Verizon customers looking for a Windows Phone should really only consider the Nokia Lumia Icon. It's one of the nicest Windows Phone devices you can buy today, and since it's only available for Verizon in the U.S., it has no peers on the carrier.
Whether it really lives up to its name is another story. First, when you think of icons, Windows Phone devices don't exactly come to mind. But Nokia has made a beautiful piece of hardware with the Icon, along with a decent camera and a pretty display.
Windows Phone has also come a long way since launch. It's mostly usable with a fickle notification system and still a lack of major apps, but perhaps slowly over time it will be a non-issue.
Perhaps the biggest selling point for the Lumia Icon is its camera. It has a 20MP sensor with Zeiss optics, and dual-LED flash. While it's not quite the Lumia 1020, with a 40MP sensor and Xenon flash, it's more than you'll ever need to post on Facebook or Instagram.
As an overall package, the Lumia Icon is a solid Windows Phone device, but how does it compare with the iPhone or Android smartphones? And just how well does it perform on a day-to-day basis, with day-to-day tasks?
Let's dig a little deeper and see what the Lumia Icon is all about.
Hardware and design
The device measures 5.39 x 2.79 x 0.39 inches, so it has some substance and isn't the slimmest phone on the block, but if you're a Lumia user now, you're probably used to it.
You'll find Corning Gorilla Glass 3 layered over the display, so you'll have difficulty scratching it whether it's in your pocket, bag or face down on a counter somewhere. The glass also curves around the edges and melts into the frame, so to speak, and blends into the rest of the phone for a seamless overall feel.
MicroUSB charging can be found on the bottom near the microphone, and a volume rocker, power button and camera button are found along the right edge of the device.
The left edge is clean, which leaves the 3.5mm headset jack and SIM card port (for 4G LTE connectivity) up on top of the device.
The polycarbonate back makes room for the 20MP camera module and dual-LED flash, while the rest of it is adorned with Zeiss, 4G LTE, Verizon and Nokia logos. It sounds like a lot, but it's lightly printed in relatively small font, so it's not gaudy.
There are four microphones on the Lumia Icon, which help with noise cancellation during phone calls, and for better sound quality when recording videos with the rear or front cameras.
As mentioned before, the rear camera is a 20MP shooter with Zeiss optics and a dual-LED flash. The dedicated camera button helps to focus and snap photos. It also has optical image stabilization, so you get fewer jitters for videos, and sharper still images.
The front-facing camera is a 2MP sensor that captures 1.2MP stills and shoots 720p video, and is also great for video calling.
Of course, the most important thing here is the display, which measures 5" diagonally and has a 1920 x 1080 resolution.
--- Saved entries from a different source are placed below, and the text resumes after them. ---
(* ===== verification/IntAllocTree.v ===== *)
(** * IntAllocTree: the tree of blocks of the internal allocator

    The packed node states represent an inductive tree [bt] of free, used and split
    blocks ([rep], with [ctx_rep] for the rest of the tree around a node).
    [bt_alloc] is a first fit on this tree and [bt_free] gives a used block back and
    merges free siblings; the loops of internal_alloc and internal_free are followed
    step by step ([dfs_some], [dfs_none], [free_some], [free_none]). *)
From Stdlib Require Import ZArith Lia.
From stdpp Require Import base option numbers list sorting gmap.
From S2P Require Import Prelude.
From S2P Require Import CArray.
From S2P Require Import ContainerLL.
From S2P Require Import InternalAllocator.

(** ** The tree of blocks *)
Inductive bt : Type := Free | Used | Split (l r : bt).

(** The size of a block [d] levels above the leaves. *)
Definition bsize (d : nat) : Z := 32 * 2 ^ Z.of_nat d.

(** The tree has 18 levels below its root.  The number is sealed, so that nothing
    unfolds the recursive definitions over it by accident. *)
Definition HALF_seal : seal 17%nat. Proof. by eexists. Qed.
Definition HALF : nat := unseal HALF_seal.
Abbreviation TOP := (S HALF).
Lemma HALF_eq : HALF = 17%nat. Proof. apply (seal_eq HALF_seal). Qed.
Lemma TOP_eq : TOP = 18%nat. Proof. by rewrite HALF_eq. Qed.

Fixpoint full (t : bt) : bool :=
  match t with Free => false | Used => true | Split l r => full l && full r end.

(** First fit: the new tree, the offset of the block and its level. *)
Definition fits (d : nat) (size : Z) : bool := (bsize d / 2 <? size) && (size <=? bsize d).
Fixpoint bt_alloc (d : nat) (size : Z) (t : bt) : option (bt * Z * nat) :=
  match t, d with
  | Used, _ => None
  | Free, O => Some (Used, 0, O)
  | Free, S d' =>
      if fits d size then Some (Used, 0, d)
      else '(l, off, e) ← bt_alloc d' size Free; Some (Split l Free, off, e)
  | Split _ _, O => None
  | Split l r, S d' =>
      if full t || fits d size then None
      else match bt_alloc d' size l with
           | Some (l, off, e) => Some (Split l r, off, e)
           | None => '(r, off, e) ← bt_alloc d' size r; Some (Split l r, bsize d' + off, e)
           end
  end.

(** Free siblings merge. *)
Definition bt_mk (l r : bt) : bt := match l, r with Free, Free => Free | _, _ => Split l r end.
Fixpoint bt_free (d : nat) (off : Z) (t : bt) : option bt :=
  match t, d with
  | Used, _ => if off =? 0 then Some Free else None
  | Split l r, S d' =>
      if bsize d' <=? off then r ← bt_free d' (off - bsize d') r; Some (bt_mk l r)
      else l ← bt_free d' off l; Some (bt_mk l r)
  | _, _ => None
  end.

(** The used blocks (offset, level), and the bytes that are free. *)
Fixpoint blocks (d : nat) (off : Z) (t : bt) : list (Z * nat) :=
  match t, d with
  | Used, _ => [(off, d)]
  | Split l r, S d' => blocks d' off l ++ blocks d' (off + bsize d') r
  | _, _ => []
  end.
Fixpoint free_bytes (d : nat) (t : bt) : Z :=
  match t, d with
  | Free, _ => bsize d
  | Split l r, S d' => free_bytes d' l + free_bytes d' r
  | _, _ => 0
  end.
(** Free blocks are maximal, and splits are above the leaves. *)
Fixpoint bt_wf (d : nat) (t : bt) : Prop :=
  match t, d with
  | Split l r, S d' => bt_wf d' l ∧ bt_wf d' r ∧ ¬ (l = Free ∧ r = Free)
  | Split _ _, O => False
  | _, _ => True
  end.

Lemma bsize_S d : bsize (S d) = 2 * bsize d.
Proof. unfold bsize. rewrite Nat2Z.inj_succ, Z.pow_succ_r by lia. lia. Qed.

Lemma bsize_TOP : bsize TOP = 8388608.
Proof. by rewrite TOP_eq. Qed.
Lemma bsize_HALF : bsize HALF = 4194304.
Proof. by rewrite HALF_eq. Qed.

Lemma bsize_pos d : 32 ≤ bsize d.
Proof. unfold bsize. pose proof (Z.pow_pos_nonneg 2 (Z.of_nat d)). lia. Qed.

Lemma bsize_half d : bsize (S d) / 2 = bsize d.
Proof. rewrite bsize_S, Z.mul_comm, Z.div_mul by lia. done. Qed.

Lemma bsize_mono d e : (d ≤ e)%nat → bsize d ≤ bsize e.
Proof. intros. unfold bsize. apply Z.mul_le_mono_nonneg_l; [lia|]. apply Z.pow_le_mono_r; lia. Qed.

(** ** The subtree of an index *)
Definition under (i j : Z) : Prop := ∃ k, 0 ≤ k ∧ j / 2 ^ k = i.

Lemma under_refl i : under i i.
Proof. exists 0. split; [lia|apply Z.div_1_r]. Qed.

Lemma under_le i j : 1 ≤ i → under i j → i ≤ j.
Proof.
  intros Hi (k & Hk & Hj). pose proof (Z.pow_pos_nonneg 2 k ltac:(lia) Hk).
  pose proof (Z.mul_div_le j (2 ^ k) ltac:(lia)). nia.
Qed.

Lemma half_double b i : b = 0 ∨ b = 1 → (2 * i + b) / 2 = i.
Proof. intros Hb. rewrite Z.mul_comm, Z.div_add_l, Z.div_small by lia. lia. Qed.

(** Everything below a child is below the node, and the node is not below its child. *)
Lemma under_child b i j : b = 0 ∨ b = 1 → under (2 * i + b) j → under i j.
Proof.
  intros Hb (k & Hk & Hj). exists (k + 1). split; [lia|].
  by rewrite Z.pow_add_r, <- Z.div_div, Hj, half_double by lia.
Qed.

Lemma under_strict b i : 1 ≤ i → b = 0 ∨ b = 1 → ¬ under (2 * i + b) i.
Proof. intros Hi Hb Hu. apply under_le in Hu; lia. Qed.

Lemma under_disjoint i j : 1 ≤ i → under (2 * i + 0) j → ¬ under (2 * i + 1) j.
Proof.
  intros Hi (k & Hk & Hj) (k' & Hk' & Hj').
  destruct (Z.lt_trichotomy k k') as [H|[H|H]].
  - replace k' with (k + (k' - k)) in Hj' by lia. rewrite Z.pow_add_r, <- Z.div_div, Hj in Hj' by lia.
    assert (2 ≤ 2 ^ (k' - k)) by (change 2 with (2 ^ 1) at 1; apply Z.pow_le_mono_r; lia).
    pose proof (Z.mul_div_le (2 * i + 0) (2 ^ (k' - k)) ltac:(lia)). nia.
  - subst k'. lia.
  - replace k with (k' + (k - k')) in Hj by lia. rewrite Z.pow_add_r, <- Z.div_div, Hj' in Hj by lia.
    assert (2 ≤ 2 ^ (k - k')) by (change 2 with (2 ^ 1) at 1; apply Z.pow_le_mono_r; lia).
    pose proof (Z.mul_div_le (2 * i + 1) (2 ^ (k - k')) ltac:(lia)). nia.
Qed.

(** ** Representation *)

(** The state stored at index [j]. *)
Abbreviation item mem j := (eitem mem (j - 1)).

Definition state_of (t : bt) : ia_node_t :=
  match t with
  | Free => NODE_FREE | Used => NODE_USED
  | Split l r => if full l && full r then NODE_FULL else NODE_SPLIT
  end.
Definition split_state (f : bool) : ia_node_t := if f then NODE_FULL else NODE_SPLIT.

(** No stale NODE_USED strictly below the index. *)
Definition quiet (mem : arr Z) (i : Z) : Prop := ∀ j, under i j → j ≠ i → item mem j ≠ NODE_USED.

Fixpoint rep (mem : arr Z) (i : Z) (d : nat) (t : bt) : Prop :=
  item mem i = state_of t ∧
  match t, d with
  | Split l r, S d' => rep mem (2 * i + 0) d' l ∧ rep mem (2 * i + 1) d' r
  | Split _ _, O => False
  | _, _ => quiet mem i
  end.

(** The path from a node to the root: at each step the sibling, to the right ([InL]) or
    to the left ([InR]).  [ctx_rep mem c d f] describes the rest of the tree around
    a node at level [d] whose fullness is [f]. *)
Inductive side : Type := InL (r : bt) | InR (l : bt).
Definition bit (s : side) : Z := match s with InL _ => 0 | InR _ => 1 end.
Definition sib (s : side) : bt := match s with InL r => r | InR l => l end.
Fixpoint idx_of (c : list side) : Z := match c with [] => 1 | s :: c => 2 * idx_of c + bit s end.
Fixpoint ctx_rep (mem : arr Z) (c : list side) (d : nat) (f : bool) : Prop :=
  match c with
  | [] => True
  | s :: c =>
      rep mem (2 * idx_of c + (1 - bit s)) d (sib s) ∧
      item mem (idx_of c) = split_state (f && full (sib s)) ∧
      ctx_rep mem c (S d) (f && full (sib s))
  end.
(** The tree around the node, with free siblings merged. *)
Definition join (s : side) (t : bt) : bt := match s with InL r => bt_mk t r | InR l => bt_mk l t end.
Fixpoint plug (c : list side) (t : bt) : bt := match c with [] => t | s :: c => plug c (join s t) end.

Definition wf_mem (mem : arr Z) : Prop := alen mem = INTERNAL_ALLOC_BUDDY_TREE_SIZE_BYTES.

Lemma bit_range s : bit s = 0 ∨ bit s = 1.
Proof. destruct s; auto. Qed.
Lemma bit_flip s : 1 - bit s = 0 ∨ 1 - bit s = 1.
Proof. destruct s; auto. Qed.

Lemma idx_of_range c : 2 ^ Z.of_nat (length c) ≤ idx_of c < 2 ^ Z.of_nat (S (length c)).
Proof.
  induction c as [|s c IH]; [simpl; lia|]. cbn [idx_of length].
  rewrite (Nat2Z.inj_succ (S _)), !Nat2Z.inj_succ, !Z.pow_succ_r in * by lia.
  pose proof (bit_range s). lia.
Qed.

Lemma idx_of_pos c : 1 ≤ idx_of c.
Proof. pose proof (idx_of_range c). pose proof (Z.pow_pos_nonneg 2 (Z.of_nat (length c))). lia. Qed.

(** ** Frames *)
Lemma rep_frame mem mem' i d t :
  1 ≤ i → (∀ j, 1 ≤ j → under i j → item mem' j = item mem j) → rep mem i d t → rep mem' i d t.
Proof.
  revert i t. induction d as [|d IH]; intros i t Hi Hext; destruct t as [| |l r]; cbn [rep];
    intros [Hit Hq]; (split; [rewrite Hext; [exact Hit|lia|apply under_refl]|]);
    try (intros j Hj Hne; rewrite Hext; [by apply Hq|apply under_le in Hj; lia|exact Hj]); [done|].
  destruct Hq as [Hl Hr].
  split; (apply IH; [lia| |done]); (intros j Hj1 Hj; apply Hext; [done|apply under_child in Hj; auto]).
Qed.

Lemma ctx_frame mem mem' c d f :
  (∀ j, 1 ≤ j → ¬ under (idx_of c) j → item mem' j = item mem j) → ctx_rep mem c d f → ctx_rep mem' c d f.
Proof.
  revert d f. induction c as [|s c IH]; intros d f Hext; [done|]. cbn [ctx_rep idx_of].
  pose proof (idx_of_pos c). intros (Hsib & Hi & Hc). split_and!.
  - apply (rep_frame mem); [destruct s; simpl; lia| |done]. intros j Hj1 Hj. apply Hext; [done|]. intros Hj'.
    destruct s; simpl in *; [by apply (under_disjoint (idx_of c) j ltac:(lia) Hj')|by apply (under_disjoint (idx_of c) j ltac:(lia) Hj)].
  - rewrite Hext; [done|lia|]. apply under_strict; [lia|apply bit_range].
  - apply IH; [|done]. intros j Hj1 Hj. apply Hext; [done|]. intros Hj'. apply Hj. by apply under_child in Hj'; [|apply bit_range].
Qed.

(** ** Reading and writing states *)
Definition tset (mem : arr Z) (i : Z) (s : ia_node_t) : arr Z := eupd mem (i - 1) s.

Lemma get_tree_ok mem i : wf_mem mem → 1 ≤ i < 2 ^ 19 → get_tree_item mem i = Ok (item mem i).
Proof.
  intros Hw Hi. unfold get_tree_item. rewrite wrap_small, packed_get_in; [done| |lia].
  rewrite Hw. change INTERNAL_ALLOC_BUDDY_TREE_SIZE_BYTES with (2 ^ 17). lia.
Qed.

Lemma set_tree_ok mem i s : wf_mem mem → 1 ≤ i < 2 ^ 19 → set_tree_item mem i s = Ok (tset mem i s).
Proof.
  intros Hw Hi. unfold set_tree_item. rewrite wrap_small, packed_set_in; [done| |lia].
  rewrite Hw. change INTERNAL_ALLOC_BUDDY_TREE_SIZE_BYTES with (2 ^ 17). lia.
Qed.

Lemma item_tset mem i j s :
  1 ≤ i → 1 ≤ j → item (tset mem i s) j = if decide (i = j) then s else item mem j.
Proof.
  intros Hi Hj. unfold tset. rewrite eitem_eupd by lia. do 2 case_decide; try done; lia.
Qed.
Lemma item_tset_eq mem i s : 1 ≤ i → item (tset mem i s) i = s.
Proof. intros Hi. rewrite item_tset by lia. by rewrite decide_True. Qed.
Lemma item_tset_ne mem i j s : 1 ≤ i → 1 ≤ j → i ≠ j → item (tset mem i s) j = item mem j.
Proof. intros Hi Hj Hne. rewrite item_tset by lia. by rewrite decide_False. Qed.

Lemma wf_tset mem i s : wf_mem mem → wf_mem (tset mem i s).
Proof. done. Qed.

Lemma rep_item mem i d t : rep mem i d t → item mem i = state_of t.
Proof. destruct d, t; simpl; tauto. Qed.

Lemma state_full t :
  bool_decide (state_of t = NODE_FULL) || bool_decide (state_of t = NODE_USED) = full t.
Proof. destruct t as [| |l r]; simpl; try done. by destruct (full l && full r). Qed.
#[local] Instance bt_free_dec (t : bt) : Decision (t = Free).
Proof. destruct t; [by left|by right|by right]. Defined.
Lemma state_free t : bool_decide (state_of t = NODE_FREE) = bool_decide (t = Free).
Proof. destruct t as [| |l r]; simpl; try done. by destruct (full l && full r). Qed.

(** A context of [length c] nodes above level [d] of the 18 levels. *)
Lemma idx_bound c d : (length c + d = 18)%nat → 1 ≤ idx_of c < 2 ^ 19.
Proof.
  intros Hd. pose proof (idx_of_pos c). pose proof (idx_of_range c) as [_ Hr].
  assert (2 ^ Z.of_nat (S (length c)) ≤ 2 ^ 19) by (apply Z.pow_le_mono_r; lia). lia.
Qed.

Lemma idx_parent s c : idx_of (s :: c) / 2 = idx_of c.
Proof. cbn [idx_of]. apply half_double, bit_range. Qed.

Lemma idx_odd s c : IS_RIGHT_CHILD (idx_of (s :: c)) = (bit s =? 1).
Proof.
  unfold IS_RIGHT_CHILD. cbn [idx_of]. rewrite Z.odd_add, Z.odd_mul. by destruct s.
Qed.

Lemma neigh_idx s c d :
  (length (s :: c) + d = 18)%nat →
  (if IS_RIGHT_CHILD (idx_of (s :: c)) then u64 (idx_of (s :: c) - 1) else u64 (idx_of (s :: c) + 1))
  = 2 * idx_of c + (1 - bit s) ∧ 1 ≤ 2 * idx_of c + (1 - bit s) < 2 ^ 19.
Proof.
  intros Hd. rewrite idx_odd. pose proof (idx_bound (s :: c) d Hd). pose proof (idx_of_pos c).
  pose proof (idx_of_range (s :: c)) as [_ Hr]. cbn [length] in Hd.
  assert (idx_of c < 2 ^ 18).
  { pose proof (idx_of_range c) as [_ Hc].
    assert (2 ^ Z.of_nat (S (length c)) ≤ 2 ^ 18) by (apply Z.pow_le_mono_r; lia). lia. }
  cbn [idx_of] in *. destruct s; simpl (_ =? _); cbv iota; cbn [bit] in *; rewrite wrap_small; lia.
Qed.

Lemma root_gt1 s c : (1 <? idx_of (s :: c)) = true.
Proof. cbn [idx_of]. pose proof (idx_of_pos c). pose proof (bit_range s). lia. Qed.

(** ** Marking full branches *)
Lemma coalesce_full_iterate c : ∀ mem d,
  wf_mem mem → (length c + d = 18)%nat → ctx_rep mem c d false →
  ∃ mem', iterate coalesce_full_step (S (length c)) (mem, idx_of c) = Ok (inr mem') ∧
    wf_mem mem' ∧ ctx_rep mem' c d true ∧
    (∀ j, 1 ≤ j → under (idx_of c) j → item mem' j = item mem j).
Proof.
  induction c as [|s c IH]; intros mem d Hw Hd Hctx; [by exists mem|].
  destruct (neigh_idx s c d Hd) as [Hn Hnr]. cbn [length ctx_rep] in Hd, Hctx.
  destruct Hctx as (Hsib & Hi & Hc). pose proof (idx_bound c (S d) ltac:(lia)) as Hir.
  cbn [iterate coalesce_full_step]. rewrite root_gt1. cbv zeta. rewrite Hn, idx_parent.
  ok_rw (get_tree_ok mem _ Hw Hnr). rewrite (rep_item _ _ _ _ Hsib), state_full.
  destruct (full (sib s)) eqn:Hf; cycle 1.
  { exists mem. cbn [mbind outcome_bind ctx_rep]. rewrite Hf in *. by split_and!. }
  ok_rw (set_tree_ok mem _ NODE_FULL Hw Hir). cbn [mbind outcome_bind].
  destruct (IH (tset mem (idx_of c) NODE_FULL) (S d)) as (mem' & Hit & Hw' & Hc' & Hun); [done|lia| |].
  { eapply ctx_frame; [|exact Hc]. intros j Hj1 Hj. apply item_tset_ne; [lia|done|]. intros <-.
    apply Hj, under_refl. }
  assert (∀ b j, b = 0 ∨ b = 1 → 1 ≤ j → under (2 * idx_of c + b) j → item mem' j = item mem j) as Hsame.
  { intros b j Hb Hj1 Hj. rewrite Hun; [|done|by eapply under_child].
    apply item_tset_ne; [lia|done|]. intros <-. by apply (under_strict b (idx_of c)) in Hj; [|lia|]. }
  exists mem'. split; [exact Hit|]. split; [done|]. cbn [ctx_rep]. rewrite Hf. split_and!.
  - eapply rep_frame; [lia| |exact Hsib]. intros j Hj1 Hj. eapply Hsame; [apply bit_flip|done|exact Hj].
  - rewrite Hun by (lia || apply under_refl). rewrite item_tset_eq by lia. done.
  - done.
  - intros j Hj1 Hj. eapply Hsame; [apply (bit_range s)|done|exact Hj].
Qed.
That give us a pixel density of 441 PPI. Couple that resolution with Nokia's ClearBlack display technology and you should have a sight for sore eyes.
However, it appears as though Nokia went with a PenTile arrangement with the Lumia Icon. Text doesn't look very sharp, and images on web pages and apps look completely awful. Instagram, Facebook and web photos, for example, appear to be washed out and look a little pixelated.
The display's colors are rich and high in contrast, and the high brightness and ClearBlack technology make it easier to view in bright conditions. However, where this counts most - in pictures - it is very hit or miss, mostly miss.
At the base of the display are back, home and search buttons, and they're self-explanatory. However, if you press and hold each button, there will be different actions.
As far as specs go, the Lumia Icon has a quad-core 2.2GHz Snapdragon 800, Adreno 330 GPU, 2GB RAM, 32GB internal memory with no expansion options and a 2,420 mAh battery.
Nokia's Lumia Icon is definitely a solid package where specs, hardware, camera and battery are concerned, so the next major thing to consider now is the software.